The metastasis of money through
every aspect of life in the modern industrial world is a good example. While no
past society, as far as we know, took this process as far as we have, the
replacement of wealth with its own abstract representations is no new thing. As
Giambattista Vico pointed out back in the 18th century, complex societies move
from the concrete to the abstract over their life cycles, and this influences
economic life as much as anything else. Just as political power begins with raw
violence and evolves toward progressively more subtle means of suasion,
economic activity begins with the direct exchange of real wealth and evolves
through a similar process of abstraction: first, one prized commodity becomes
the standard measure for all other kinds of wealth; then, receipts that can be
exchanged for some fixed sum of that commodity become a unit of exchange;
finally, promises to pay some amount of these receipts on demand, or at a fixed
point in the future, enter into circulation, and these may end up largely
replacing the receipts themselves.
This movement toward abstraction
has important advantages for complex societies, because abstractions can be
deployed with a much smaller investment of resources than it takes to mobilize
the concrete realities that back them up. We could have resolved last year's
debate about who should rule the United States the old-fashioned way, by having
McCain and Obama call their supporters to arms, march to war, and settle the
matter in battle amid a hail of bullets and cannon shot on a fine September day
on some Iowa prairie. Still, the cost in lives, money, and collateral damage
would have been far in excess of those involved in an election. In much the
same way, the complexities involved in paying office workers in kind, or even
in cash, make an economy of abstractions much less cumbersome for all concerned.
At the same time, there's a trap
hidden in the convenience of abstractions: the further you get from the
concrete realities, the larger the chance becomes that the concrete realities
may not actually be there when needed. History is littered with the corpses of
regimes that let their power become so abstract that they could no longer
counter a challenge on the fundamental level of raw violence; it's been said of
Chinese history, and could be said of any other civilization, that its basic
rhythm is the tramp of hobnailed boots going up stairs, followed by the whisper
of silk slippers going back down. In the same way, economic abstractions keep
functioning only so long as actual goods and services exist to be bought and
sold, and it's only in the pipe dreams of economists that the abstractions
guarantee the presence of the goods and services. Vico argued that this trap is
a central driving force behind the decline and fall of civilizations; the
movement toward abstraction goes so far that the concrete realities are
neglected. In the end the realities trickle away unnoticed, until a shock of
some kind strikes the tower of abstractions built atop the void the realities
once filled, and the whole structure tumbles to the ground.

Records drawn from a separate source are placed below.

(** * Student Management System: a shallow embedding of RefactorCode.cpp

    The model follows the C++ source class by class.  Floating-point data
    ([float] marks, percentages and GPAs) are IEEE binary32 values with
    round-to-nearest-even arithmetic; console input is taken as already
    parsed arguments; the two persisted text formats are modelled at the
    level of characters, through the stream extraction and insertion
    operators the source uses. *)

From Stdlib Require Import ZArith List Bool Ascii String Lia.
From Stdlib Require Import Permutation Sorted.
From Stdlib Require Import Floats.SpecFloat.
Import ListNotations.
Open Scope Z_scope.

(* ================================================================== *)
(** * Part I: the program                                              *)
(* ================================================================== *)

(** ** [float]: IEEE 754 binary32 *)

Module F32.

Definition prec : Z := 24.
Definition emax : Z := 128.

Definition t := spec_float.

Definition add : t -> t -> t := SFadd prec emax.
Definition mul : t -> t -> t := SFmul prec emax.
Definition div : t -> t -> t := SFdiv prec emax.

(** Conversion of an integer ([int] or [size_t]) to [float]. *)
Definition of_Z (z : Z) : t := binary_normalize prec emax z 0 false.

(** The C++ comparison operators on [float]; every comparison with a NaN
    is false. *)
Definition ltb (a b : t) : bool := SFltb a b.
Definition leb (a b : t) : bool := SFleb a b.
Definition gtb (a b : t) : bool := SFltb b a.
Definition geb (a b : t) : bool := SFleb b a.

Definition zero : t := S754_zero false.
Definition max_float : t := SFmax_float prec emax.

Definition is_finite (x : t) : bool :=
  match x with
  | S754_zero _ | S754_finite _ _ _ => true
  | _ => false
  end.

End F32.

Definition float : Type := F32.t.

(** ** [double]: IEEE 754 binary64, used where the source mixes a [float]
    with a [double] literal *)

Module F64.

Definition prec : Z := 53.
Definition emax : Z := 1024.

Definition t := spec_float.

Definition mul : t -> t -> t := SFmul prec emax.
Definition div : t -> t -> t := SFdiv prec emax.
Definition of_Z (z : Z) : t := binary_normalize prec emax z 0 false.

(** The implicit conversion [float -> double] is exact; the mantissa is
    renormalised to 53 bits. *)
Definition of_float (x : F32.t) : t :=
  match x with
  | S754_finite s m e => binary_round prec emax s m e
  | _ => x
  end.

End F64.

Definition f0 : float := F32.zero.
Definition f1 : float := Eval cbv in F32.of_Z 1.
Definition f2 : float := Eval cbv in F32.of_Z 2.
Definition f3 : float := Eval cbv in F32.of_Z 3.
Definition f4 : float := Eval cbv in F32.of_Z 4.
Definition f5 : float := Eval cbv in F32.of_Z 5.
Definition f60 : float := Eval cbv in F32.of_Z 60.
Definition f70 : float := Eval cbv in F32.of_Z 70.
Definition f80 : float := Eval cbv in F32.of_Z 80.
Definition f90 : float := Eval cbv in F32.of_Z 90.
Definition f100 : float := Eval cbv in F32.of_Z 100.
Definition fminus1 : float := Eval cbv in F32.of_Z (-1).

(** ** Base classes *)

Record AttendanceRecord := {
  date : string;
  status : string  (* "Present" or "Absent" *)
}.

(** [float marks[5]] *)
Record Marks := {
  mark0 : float; mark1 : float; mark2 : float; mark3 : float; mark4 : float
}.

Definition marks_list (m : Marks) : list float :=
  [mark0 m; mark1 m; mark2 m; mark3 m; mark4 m].

Record Student := {
  name : string;
  rollNo : Z;
  studentClass : string;
  age : Z;
  gender : string;
  marks : Marks;
  percentage : float;
  grade : ascii;
  attendanceRecords : list AttendanceRecord;
  gpa : float
}.

(** A default-constructed [Student]: the in-class initialisers of the
    struct ([marks = {}], [percentage = 0], [grade = 'F'], [gpa = 0.0]).
    The two [int] members have no initialiser; every path of the source
    assigns them before the record is stored, and the model starts them
    at 0. *)
Definition zero_marks : Marks := Build_Marks f0 f0 f0 f0 f0.

Definition default_Student : Student := {|
  name := ""%string; rollNo := 0; studentClass := ""%string; age := 0;
  gender := ""%string;
  marks := zero_marks; percentage := f0; grade := "F"%char;
  attendanceRecords := []; gpa := f0
|}.

(** ** Interfaces *)

Module IGradeStrategy.
Record t := {
  calculateGrade : float -> ascii;
  calculateGPA : float -> float
}.
End IGradeStrategy.

Module IGradeCalculator.
Record t := { calculateGrade : Student -> Student }.
End IGradeCalculator.

(** ** DefaultGradeStrategy *)

Module DefaultGradeStrategy.

Definition calculateGrade (percentage : float) : ascii :=
  if F32.geb percentage f90 then "A"%char
  else if F32.geb percentage f80 then "B"%char
  else if F32.geb percentage f70 then "C"%char
  else if F32.geb percentage f60 then "D"%char
  else "F"%char.

Definition calculateGPA (percentage : float) : float :=
  if F32.geb percentage f90 then f4
  else if F32.geb percentage f80 then f3
  else if F32.geb percentage f70 then f2
  else if F32.geb percentage f60 then f1
  else f0.

Definition strategy : IGradeStrategy.t :=
  {| IGradeStrategy.calculateGrade := calculateGrade;
     IGradeStrategy.calculateGPA := calculateGPA |}.

End DefaultGradeStrategy.

(** ** GradeCalculator *)

Module GradeCalculator.

(** [for (float mark : s.marks) total += mark;] *)
Definition total (m : Marks) : float :=
  fold_left F32.add (marks_list m) f0.

Definition calculateGrade (strategy : IGradeStrategy.t) (s : Student) : Student :=
  let p := F32.div (total (marks s)) f5 in
  {| name := name s; rollNo := rollNo s; studentClass := studentClass s;
     age := age s; gender := gender s; marks := marks s;
     percentage := p;
     grade := IGradeStrategy.calculateGrade strategy p;
     attendanceRecords := attendanceRecords s;
     gpa := IGradeStrategy.calculateGPA strategy p |}.

Definition make (strategy : IGradeStrategy.t) : IGradeCalculator.t :=
  {| IGradeCalculator.calculateGrade := calculateGrade strategy |}.

End GradeCalculator.

(** ** Iterators and algorithms of the C++ library

    A [vector] is a list; an iterator into it is a position, [end()] being
    the length. *)

(** [std::find_if]: the position of the first element satisfying [pred],
    or the length when there is none. *)
Fixpoint find_if {A : Type} (pred : A -> bool) (l : list A) : nat :=
  match l with
  | [] => O
  | x :: r => if pred x then O else S (find_if pred r)
  end.

(** [std::count_if] *)
Definition count_if {A : Type} (pred : A -> bool) (l : list A) : Z :=
  Z.of_nat (List.length (filter pred l)).

(** [*it = v] *)
Fixpoint assign {A : Type} (it : nat) (v : A) (l : list A) : list A :=
  match l, it with
  | [], _ => []
  | _ :: r, O => v :: r
  | x :: r, S i => x :: assign i v r
  end.

(** [std::remove_if] as the library implements it: the first match is
    located with [find_if]; every later element that is kept is moved down
    to [result].  It returns the array and the new logical end.  The slots
    from the new end on hold moved-from values, which the caller erases;
    the model leaves them as they were. *)
Fixpoint remove_if_loop {A : Type} (pred : A -> bool) (n first result : nat)
    (arr : list A) : list A * nat :=
  match n with
  | O => (arr, result)
  | S n' =>
      match nth_error arr first with
      | None => (arr, result)
      | Some x =>
          if pred x then remove_if_loop pred n' (S first) result arr
          else remove_if_loop pred n' (S first) (S result) (assign result x arr)
      end
  end.

Definition remove_if {A : Type} (pred : A -> bool) (arr : list A) : list A * nat :=
  let first := find_if pred arr in
  if Nat.eqb first (List.length arr) then (arr, first)
  else remove_if_loop pred (List.length arr - S first) (S first) first arr.

(** [v.erase(it, v.end())] *)
Definition erase_to_end {A : Type} (it : nat) (l : list A) : list A := firstn it l.

(** [std::sort] is specified by the C++ standard only up to its contract,
    which asks for a comparison that is a strict weak ordering: then the
    result is a rearrangement of the input in which no element is ordered
    before an earlier one.  The order of equivalent elements is left open,
    and so is everything for a comparison that is no such ordering. *)
Definition strict_weak_ordering {A : Type} (comp : A -> A -> bool) : Prop :=
  (forall a, comp a a = false) /\
  (forall a b c, comp a b = true -> comp b c = true -> comp a c = true) /\
  (forall a b c, comp a b = false -> comp b c = false -> comp a c = false).

Definition std_sort_t : Type :=
  forall A : Type, (A -> A -> bool) -> list A -> list A.

Definition conforming (std_sort : std_sort_t) : Prop :=
  forall (A : Type) (comp : A -> A -> bool) (l : list A),
    strict_weak_ordering comp ->
    Permutation l (std_sort A comp l) /\
    StronglySorted (fun a b => comp b a = false) (std_sort A comp l).

(** ** [std::sort] of the GNU C++ library

    The introsort of [bits/stl_algo.h] and the heap routines of
    [bits/stl_heap.h], on a vector held as a list; iterators are
    positions. *)

Module Libstdcxx.

Section Sort.

Context {A : Type}.
Variable comp : A -> A -> bool.

(** The value of a position outside the vector; no such position is read
    when the comparison is a strict weak ordering. *)
Variable outside : A.

Definition at_ (arr : list A) (i : nat) : A := nth i arr outside.

Definition iter_swap (a b : nat) (arr : list A) : list A :=
  assign b (at_ arr a) (assign a (at_ arr b) arr).

Definition move_median_to_first (result a b c : nat) (arr : list A) : list A :=
  if comp (at_ arr a) (at_ arr b) then
    if comp (at_ arr b) (at_ arr c) then iter_swap result b arr
    else if comp (at_ arr a) (at_ arr c) then iter_swap result c arr
    else iter_swap result a arr
  else if comp (at_ arr a) (at_ arr c) then iter_swap result a arr
  else if comp (at_ arr b) (at_ arr c) then iter_swap result c arr
  else iter_swap result b arr.

(** [while (comp(first, pivot)) ++first;] *)
Fixpoint scan_up (fuel : nat) (arr : list A) (first pivot : nat) : nat :=
  match fuel with
  | O => first
  | S f =>
      if comp (at_ arr first) (at_ arr pivot) then scan_up f arr (S first) pivot
      else first
  end.

(** [while (comp(pivot, last)) --last;] *)
Fixpoint scan_down (fuel : nat) (arr : list A) (last pivot : nat) : nat :=
  match fuel with
  | O => last
  | S f =>
      if comp (at_ arr pivot) (at_ arr last) then scan_down f arr (pred last) pivot
      else last
  end.

Fixpoint unguarded_partition (fuel : nat) (first last pivot : nat)
    (arr : list A) : nat * list A :=
  match fuel with
  | O => (first, arr)
  | S f =>
      let first := scan_up (List.length arr) arr first pivot in
      let last := pred last in
      let last := scan_down (List.length arr) arr last pivot in
      if negb (Nat.ltb first last) then (first, arr)
      else unguarded_partition f (S first) last pivot (iter_swap first last arr)
  end.

Definition unguarded_partition_pivot (first last : nat) (arr : list A)
    : nat * list A :=
  let mid := (first + (last - first) / 2)%nat in
  let arr := move_median_to_first first (S first) mid (pred last) arr in
  unguarded_partition (List.length arr) (S first) last first arr.

(** *** Heap routines *)

Fixpoint push_heap_loop (fuel : nat) (first holeIndex topIndex : nat)
    (value : A) (arr : list A) : list A :=
  let parent := ((holeIndex - 1) / 2)%nat in
  match fuel with
  | O => assign (first + holeIndex) value arr
  | S f =>
      if (Nat.ltb topIndex holeIndex && comp (at_ arr (first + parent)) value)%bool
      then push_heap_loop f first parent topIndex value
             (assign (first + holeIndex) (at_ arr (first + parent)) arr)
      else assign (first + holeIndex) value arr
  end.

Definition push_heap (first holeIndex topIndex : nat) (value : A)
    (arr : list A) : list A :=
  push_heap_loop holeIndex first holeIndex topIndex value arr.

We are uncomfortably close to such
a possibility just now, especially in our economic affairs. Over the last
century, with the assistance of the economic hypercomplexity made possible by
fossil fuels, the world's industrial nations have taken the process of economic
abstraction further than any previous civilization. On top of the usual levels
of abstraction — a commodity used to measure value (gold), receipts that could
be exchanged for that commodity (paper money), and promises to pay the receipts
(checks and other financial paper) — contemporary societies have built an
extraordinary pyramid of additional abstractions. Unlike the pyramids of Egypt,
furthermore, this one has its narrow end on the ground, in the realm of actual
goods and services, and widens as it goes up.
The consequence of all this
pyramid building is that there are not enough goods and services on Earth to
equal, at current prices, more than a small percentage of the face value of
stocks, bonds, derivatives, and other fiscal exotica now in circulation. The
vast majority of economic activity in today's world consists purely of
exchanges among these representations of representations of representations of
wealth. This is why the real economy of goods and services can go into a
freefall like the one now under way, without having more than a modest impact
so far on an increasingly hallucinatory economy of fiscal abstractions.
Yet an impact it will have, if the
freefall proceeds far enough. This is Vico's point, and it's a possibility that
has been taken far too lightly both by the political classes of today's
industrial societies and by their critics on either end of the political
spectrum. An economy of hallucinated wealth depends utterly on the willingness
of all participants to pretend that the hallucinations have real value. When
that willingness slackens, the pretense can evaporate in record time. This is
how financial bubbles turn into financial panics: the collective fantasy of
value that surrounds tulip bulbs, or stocks, or suburban tract housing, or any
other speculative vehicle, dissolves into a mad rush for the exits. That rush
has been peaceful to date; but it need not always be.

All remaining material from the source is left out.